→ WORK TASK
Below are some entries. Repeat exactly the lines from the one with "robot_state m2 = robot_state m1" through the one with "intros m data.", and only those.

→ DATASET EXTRACT
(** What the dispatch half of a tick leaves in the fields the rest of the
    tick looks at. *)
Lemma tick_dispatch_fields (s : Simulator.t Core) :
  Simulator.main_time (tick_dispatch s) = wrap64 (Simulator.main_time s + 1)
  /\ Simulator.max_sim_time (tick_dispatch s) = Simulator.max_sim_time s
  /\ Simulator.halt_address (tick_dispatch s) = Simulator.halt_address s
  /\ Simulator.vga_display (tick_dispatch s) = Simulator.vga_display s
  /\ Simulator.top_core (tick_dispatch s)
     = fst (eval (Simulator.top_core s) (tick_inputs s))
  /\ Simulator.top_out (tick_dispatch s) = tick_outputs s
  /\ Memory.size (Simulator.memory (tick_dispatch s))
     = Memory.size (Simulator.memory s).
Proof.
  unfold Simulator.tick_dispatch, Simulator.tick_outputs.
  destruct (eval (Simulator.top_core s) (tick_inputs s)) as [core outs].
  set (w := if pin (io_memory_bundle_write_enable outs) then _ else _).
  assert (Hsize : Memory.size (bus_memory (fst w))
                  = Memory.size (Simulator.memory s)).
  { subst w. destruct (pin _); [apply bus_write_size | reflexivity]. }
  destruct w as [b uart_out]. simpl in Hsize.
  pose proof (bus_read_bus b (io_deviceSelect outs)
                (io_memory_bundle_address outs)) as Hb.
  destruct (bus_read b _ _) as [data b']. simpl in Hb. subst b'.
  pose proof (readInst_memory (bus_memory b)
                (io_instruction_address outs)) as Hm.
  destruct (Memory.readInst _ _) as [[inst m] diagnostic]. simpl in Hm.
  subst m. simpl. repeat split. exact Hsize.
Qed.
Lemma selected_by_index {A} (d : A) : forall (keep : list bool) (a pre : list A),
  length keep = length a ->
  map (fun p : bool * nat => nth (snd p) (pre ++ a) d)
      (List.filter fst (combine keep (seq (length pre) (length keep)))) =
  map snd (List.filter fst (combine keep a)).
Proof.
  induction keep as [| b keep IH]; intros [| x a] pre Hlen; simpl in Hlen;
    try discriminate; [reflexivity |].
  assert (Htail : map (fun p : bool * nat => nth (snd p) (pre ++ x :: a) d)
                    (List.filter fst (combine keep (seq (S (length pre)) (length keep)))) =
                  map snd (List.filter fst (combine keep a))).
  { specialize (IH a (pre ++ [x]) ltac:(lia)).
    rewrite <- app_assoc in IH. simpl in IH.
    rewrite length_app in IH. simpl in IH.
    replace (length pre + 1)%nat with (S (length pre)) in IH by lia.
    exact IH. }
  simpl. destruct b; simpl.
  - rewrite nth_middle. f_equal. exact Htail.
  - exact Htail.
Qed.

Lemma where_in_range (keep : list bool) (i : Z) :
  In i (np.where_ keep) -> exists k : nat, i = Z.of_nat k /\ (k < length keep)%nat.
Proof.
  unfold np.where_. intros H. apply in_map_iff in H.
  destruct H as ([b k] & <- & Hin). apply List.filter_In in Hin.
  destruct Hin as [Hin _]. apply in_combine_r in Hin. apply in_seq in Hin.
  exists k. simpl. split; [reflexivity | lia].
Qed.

--

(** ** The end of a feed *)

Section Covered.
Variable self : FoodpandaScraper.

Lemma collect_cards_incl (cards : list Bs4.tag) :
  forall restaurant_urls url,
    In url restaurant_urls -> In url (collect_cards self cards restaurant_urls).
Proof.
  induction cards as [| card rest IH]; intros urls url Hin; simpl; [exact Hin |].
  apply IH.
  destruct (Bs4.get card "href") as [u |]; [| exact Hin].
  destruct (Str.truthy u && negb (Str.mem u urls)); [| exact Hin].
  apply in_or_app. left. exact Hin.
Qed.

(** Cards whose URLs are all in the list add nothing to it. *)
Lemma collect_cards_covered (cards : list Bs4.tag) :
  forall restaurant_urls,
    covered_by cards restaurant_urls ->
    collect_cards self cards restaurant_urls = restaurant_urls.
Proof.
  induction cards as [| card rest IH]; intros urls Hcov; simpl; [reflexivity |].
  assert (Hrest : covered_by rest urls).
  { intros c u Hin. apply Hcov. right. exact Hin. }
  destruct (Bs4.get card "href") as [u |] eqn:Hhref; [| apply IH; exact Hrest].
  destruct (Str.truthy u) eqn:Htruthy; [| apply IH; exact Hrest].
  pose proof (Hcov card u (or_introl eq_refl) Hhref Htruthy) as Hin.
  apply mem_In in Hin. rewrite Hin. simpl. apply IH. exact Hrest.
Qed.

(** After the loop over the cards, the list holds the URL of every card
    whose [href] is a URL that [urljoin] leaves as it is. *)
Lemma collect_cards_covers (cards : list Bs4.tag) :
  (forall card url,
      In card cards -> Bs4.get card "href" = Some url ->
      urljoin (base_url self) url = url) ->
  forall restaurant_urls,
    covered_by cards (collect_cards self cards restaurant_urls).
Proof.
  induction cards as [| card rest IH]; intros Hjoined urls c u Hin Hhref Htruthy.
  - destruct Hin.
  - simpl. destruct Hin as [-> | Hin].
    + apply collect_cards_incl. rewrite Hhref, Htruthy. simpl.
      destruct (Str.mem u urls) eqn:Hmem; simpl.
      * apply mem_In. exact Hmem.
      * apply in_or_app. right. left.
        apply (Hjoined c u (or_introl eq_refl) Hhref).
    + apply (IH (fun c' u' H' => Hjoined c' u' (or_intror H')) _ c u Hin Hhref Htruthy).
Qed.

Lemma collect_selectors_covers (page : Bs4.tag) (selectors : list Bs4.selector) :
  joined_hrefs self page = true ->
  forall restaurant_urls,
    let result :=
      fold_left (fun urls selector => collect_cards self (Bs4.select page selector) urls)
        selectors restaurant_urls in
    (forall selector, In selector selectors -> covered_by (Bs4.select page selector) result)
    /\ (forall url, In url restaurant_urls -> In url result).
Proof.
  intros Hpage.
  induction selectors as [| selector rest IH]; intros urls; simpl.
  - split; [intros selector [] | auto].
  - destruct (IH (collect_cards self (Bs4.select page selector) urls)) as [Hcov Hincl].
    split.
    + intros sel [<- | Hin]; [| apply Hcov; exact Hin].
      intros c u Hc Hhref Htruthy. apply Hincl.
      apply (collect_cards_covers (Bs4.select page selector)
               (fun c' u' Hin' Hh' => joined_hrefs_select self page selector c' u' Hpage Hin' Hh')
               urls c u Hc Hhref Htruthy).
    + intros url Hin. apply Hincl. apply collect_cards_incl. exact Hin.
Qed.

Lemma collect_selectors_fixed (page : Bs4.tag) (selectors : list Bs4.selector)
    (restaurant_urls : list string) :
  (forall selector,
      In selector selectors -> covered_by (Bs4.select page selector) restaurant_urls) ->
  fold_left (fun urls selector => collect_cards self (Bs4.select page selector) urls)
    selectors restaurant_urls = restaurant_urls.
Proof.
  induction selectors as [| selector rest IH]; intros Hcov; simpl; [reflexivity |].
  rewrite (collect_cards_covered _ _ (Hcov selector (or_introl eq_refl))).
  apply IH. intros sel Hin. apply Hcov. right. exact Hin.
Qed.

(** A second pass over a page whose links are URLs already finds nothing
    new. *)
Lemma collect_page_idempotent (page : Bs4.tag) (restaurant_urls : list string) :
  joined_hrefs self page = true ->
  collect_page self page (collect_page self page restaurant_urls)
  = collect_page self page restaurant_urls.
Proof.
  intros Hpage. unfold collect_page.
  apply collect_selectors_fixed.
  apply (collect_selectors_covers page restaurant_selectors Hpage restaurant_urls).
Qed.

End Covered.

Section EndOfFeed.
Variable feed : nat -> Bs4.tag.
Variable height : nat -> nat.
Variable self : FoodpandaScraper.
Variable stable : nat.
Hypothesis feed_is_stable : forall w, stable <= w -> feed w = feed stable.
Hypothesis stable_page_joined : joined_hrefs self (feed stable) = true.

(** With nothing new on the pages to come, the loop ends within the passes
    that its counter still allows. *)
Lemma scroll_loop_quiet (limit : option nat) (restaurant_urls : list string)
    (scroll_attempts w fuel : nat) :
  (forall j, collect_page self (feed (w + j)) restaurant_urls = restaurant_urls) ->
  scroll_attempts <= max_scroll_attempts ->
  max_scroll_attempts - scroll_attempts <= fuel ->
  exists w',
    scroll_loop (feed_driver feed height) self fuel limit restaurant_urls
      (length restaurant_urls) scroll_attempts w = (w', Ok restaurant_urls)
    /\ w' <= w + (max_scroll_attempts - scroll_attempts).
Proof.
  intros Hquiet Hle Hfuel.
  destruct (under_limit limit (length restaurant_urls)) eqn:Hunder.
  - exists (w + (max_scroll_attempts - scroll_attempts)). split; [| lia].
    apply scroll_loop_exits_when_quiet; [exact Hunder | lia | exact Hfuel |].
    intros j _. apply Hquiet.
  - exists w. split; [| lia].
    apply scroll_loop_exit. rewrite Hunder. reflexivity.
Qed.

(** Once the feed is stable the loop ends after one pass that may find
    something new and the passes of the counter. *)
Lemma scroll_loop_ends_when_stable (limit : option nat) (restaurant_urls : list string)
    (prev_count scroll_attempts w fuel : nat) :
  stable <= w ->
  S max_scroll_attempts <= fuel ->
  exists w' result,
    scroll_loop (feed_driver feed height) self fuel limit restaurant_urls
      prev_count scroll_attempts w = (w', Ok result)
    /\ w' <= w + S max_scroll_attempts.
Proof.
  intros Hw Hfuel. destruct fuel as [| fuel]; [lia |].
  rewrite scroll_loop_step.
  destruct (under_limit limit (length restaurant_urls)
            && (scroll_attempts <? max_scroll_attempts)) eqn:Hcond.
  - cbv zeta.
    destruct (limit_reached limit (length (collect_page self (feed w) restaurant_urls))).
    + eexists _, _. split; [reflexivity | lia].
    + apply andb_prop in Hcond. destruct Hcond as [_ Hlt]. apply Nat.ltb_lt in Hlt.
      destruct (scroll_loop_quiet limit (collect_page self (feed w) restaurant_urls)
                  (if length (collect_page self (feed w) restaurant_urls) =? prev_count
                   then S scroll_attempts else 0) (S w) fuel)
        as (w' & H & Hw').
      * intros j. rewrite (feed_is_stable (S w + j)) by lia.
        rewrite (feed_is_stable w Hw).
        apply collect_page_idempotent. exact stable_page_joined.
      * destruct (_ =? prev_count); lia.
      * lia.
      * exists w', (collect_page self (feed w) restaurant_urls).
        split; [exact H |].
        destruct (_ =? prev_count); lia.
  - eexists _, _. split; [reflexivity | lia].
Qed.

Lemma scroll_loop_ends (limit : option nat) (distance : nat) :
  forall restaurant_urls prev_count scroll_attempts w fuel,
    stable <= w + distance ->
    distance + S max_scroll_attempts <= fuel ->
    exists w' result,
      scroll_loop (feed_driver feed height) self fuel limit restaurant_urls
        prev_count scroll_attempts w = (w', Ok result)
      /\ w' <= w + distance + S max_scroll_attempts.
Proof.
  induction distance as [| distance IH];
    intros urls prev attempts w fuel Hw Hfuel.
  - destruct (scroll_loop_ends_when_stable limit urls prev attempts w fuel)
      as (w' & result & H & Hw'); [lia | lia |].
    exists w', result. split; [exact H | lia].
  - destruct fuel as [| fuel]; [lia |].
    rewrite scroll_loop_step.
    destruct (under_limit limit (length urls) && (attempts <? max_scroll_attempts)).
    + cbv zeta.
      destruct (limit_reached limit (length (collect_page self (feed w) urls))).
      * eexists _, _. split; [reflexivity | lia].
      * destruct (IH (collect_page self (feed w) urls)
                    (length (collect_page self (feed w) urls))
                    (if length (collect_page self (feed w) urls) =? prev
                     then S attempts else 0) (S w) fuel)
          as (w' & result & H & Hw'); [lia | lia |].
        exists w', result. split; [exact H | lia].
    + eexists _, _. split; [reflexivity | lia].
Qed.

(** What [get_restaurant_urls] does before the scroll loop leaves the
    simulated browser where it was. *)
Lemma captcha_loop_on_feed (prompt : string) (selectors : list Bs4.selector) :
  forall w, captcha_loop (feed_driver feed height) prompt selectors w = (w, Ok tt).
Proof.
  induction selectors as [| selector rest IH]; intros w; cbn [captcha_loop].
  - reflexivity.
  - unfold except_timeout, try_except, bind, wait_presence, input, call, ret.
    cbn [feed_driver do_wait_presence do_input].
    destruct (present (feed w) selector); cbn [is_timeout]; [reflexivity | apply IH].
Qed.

...

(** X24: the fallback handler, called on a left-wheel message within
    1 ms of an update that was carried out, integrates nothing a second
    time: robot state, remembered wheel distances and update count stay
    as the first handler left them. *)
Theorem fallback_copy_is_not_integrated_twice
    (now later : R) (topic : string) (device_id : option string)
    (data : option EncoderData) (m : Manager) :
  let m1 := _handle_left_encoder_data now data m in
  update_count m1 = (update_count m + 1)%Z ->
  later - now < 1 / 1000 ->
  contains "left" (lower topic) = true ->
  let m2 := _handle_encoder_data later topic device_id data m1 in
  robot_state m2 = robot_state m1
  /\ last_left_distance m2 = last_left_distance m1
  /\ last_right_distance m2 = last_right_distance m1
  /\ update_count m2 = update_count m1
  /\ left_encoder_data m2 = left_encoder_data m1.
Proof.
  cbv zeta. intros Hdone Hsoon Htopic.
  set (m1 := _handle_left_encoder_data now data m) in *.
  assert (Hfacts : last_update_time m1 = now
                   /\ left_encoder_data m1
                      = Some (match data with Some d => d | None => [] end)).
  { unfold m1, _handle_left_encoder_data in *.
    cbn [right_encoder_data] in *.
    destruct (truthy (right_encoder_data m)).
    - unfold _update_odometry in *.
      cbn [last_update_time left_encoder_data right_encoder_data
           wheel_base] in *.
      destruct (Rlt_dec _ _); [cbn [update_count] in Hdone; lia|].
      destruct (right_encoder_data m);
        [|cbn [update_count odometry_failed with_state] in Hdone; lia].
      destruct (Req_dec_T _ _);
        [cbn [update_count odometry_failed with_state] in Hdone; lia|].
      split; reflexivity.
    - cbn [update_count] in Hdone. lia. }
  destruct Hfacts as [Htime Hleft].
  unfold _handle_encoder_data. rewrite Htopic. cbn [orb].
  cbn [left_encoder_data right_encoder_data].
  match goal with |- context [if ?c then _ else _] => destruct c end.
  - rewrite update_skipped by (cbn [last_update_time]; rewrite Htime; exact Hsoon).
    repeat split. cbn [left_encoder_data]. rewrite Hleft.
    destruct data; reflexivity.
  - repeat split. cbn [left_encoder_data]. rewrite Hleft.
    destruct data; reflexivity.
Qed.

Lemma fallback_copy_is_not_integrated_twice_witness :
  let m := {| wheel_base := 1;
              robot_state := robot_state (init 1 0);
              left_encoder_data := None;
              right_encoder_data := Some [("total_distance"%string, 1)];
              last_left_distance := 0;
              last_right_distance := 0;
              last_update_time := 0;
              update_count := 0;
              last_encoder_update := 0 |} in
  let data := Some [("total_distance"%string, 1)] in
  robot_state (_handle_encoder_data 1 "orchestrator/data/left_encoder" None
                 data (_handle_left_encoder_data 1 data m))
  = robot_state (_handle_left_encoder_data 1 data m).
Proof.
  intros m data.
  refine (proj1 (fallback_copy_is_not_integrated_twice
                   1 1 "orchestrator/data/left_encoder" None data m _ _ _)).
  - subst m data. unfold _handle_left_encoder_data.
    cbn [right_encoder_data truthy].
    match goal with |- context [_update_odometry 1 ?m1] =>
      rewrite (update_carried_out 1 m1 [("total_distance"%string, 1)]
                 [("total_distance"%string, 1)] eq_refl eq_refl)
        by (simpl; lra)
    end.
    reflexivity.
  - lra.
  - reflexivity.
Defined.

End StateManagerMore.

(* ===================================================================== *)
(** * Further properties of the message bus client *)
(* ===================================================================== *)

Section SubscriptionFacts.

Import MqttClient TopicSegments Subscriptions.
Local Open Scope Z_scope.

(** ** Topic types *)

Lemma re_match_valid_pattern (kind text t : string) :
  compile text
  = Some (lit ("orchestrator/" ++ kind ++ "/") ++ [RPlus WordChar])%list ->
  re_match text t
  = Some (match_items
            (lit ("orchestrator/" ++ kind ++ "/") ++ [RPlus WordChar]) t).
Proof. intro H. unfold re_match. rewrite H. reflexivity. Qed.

→ REPLY
  robot_state m2 = robot_state m1
  /\ last_left_distance m2 = last_left_distance m1
  /\ last_right_distance m2 = last_right_distance m1
  /\ update_count m2 = update_count m1
  /\ left_encoder_data m2 = left_encoder_data m1.
Proof.
  cbv zeta. intros Hdone Hsoon Htopic.
  set (m1 := _handle_left_encoder_data now data m) in *.
  assert (Hfacts : last_update_time m1 = now
                   /\ left_encoder_data m1
                      = Some (match data with Some d => d | None => [] end)).
  { unfold m1, _handle_left_encoder_data in *.
    cbn [right_encoder_data] in *.
    destruct (truthy (right_encoder_data m)).
    - unfold _update_odometry in *.
      cbn [last_update_time left_encoder_data right_encoder_data
           wheel_base] in *.
      destruct (Rlt_dec _ _); [cbn [update_count] in Hdone; lia|].
      destruct (right_encoder_data m);
        [|cbn [update_count odometry_failed with_state] in Hdone; lia].
      destruct (Req_dec_T _ _);
        [cbn [update_count odometry_failed with_state] in Hdone; lia|].
      split; reflexivity.
    - cbn [update_count] in Hdone. lia. }
  destruct Hfacts as [Htime Hleft].
  unfold _handle_encoder_data. rewrite Htopic. cbn [orb].
  cbn [left_encoder_data right_encoder_data].
  match goal with |- context [if ?c then _ else _] => destruct c end.
  - rewrite update_skipped by (cbn [last_update_time]; rewrite Htime; exact Hsoon).
    repeat split. cbn [left_encoder_data]. rewrite Hleft.
    destruct data; reflexivity.
  - repeat split. cbn [left_encoder_data]. rewrite Hleft.
    destruct data; reflexivity.
Qed.

Lemma fallback_copy_is_not_integrated_twice_witness :
  let m := {| wheel_base := 1;
              robot_state := robot_state (init 1 0);
              left_encoder_data := None;
              right_encoder_data := Some [("total_distance"%string, 1)];
              last_left_distance := 0;
              last_right_distance := 0;
              last_update_time := 0;
              update_count := 0;
              last_encoder_update := 0 |} in
  let data := Some [("total_distance"%string, 1)] in
  robot_state (_handle_encoder_data 1 "orchestrator/data/left_encoder" None
                 data (_handle_left_encoder_data 1 data m))
  = robot_state (_handle_left_encoder_data 1 data m).
Proof.
  intros m data.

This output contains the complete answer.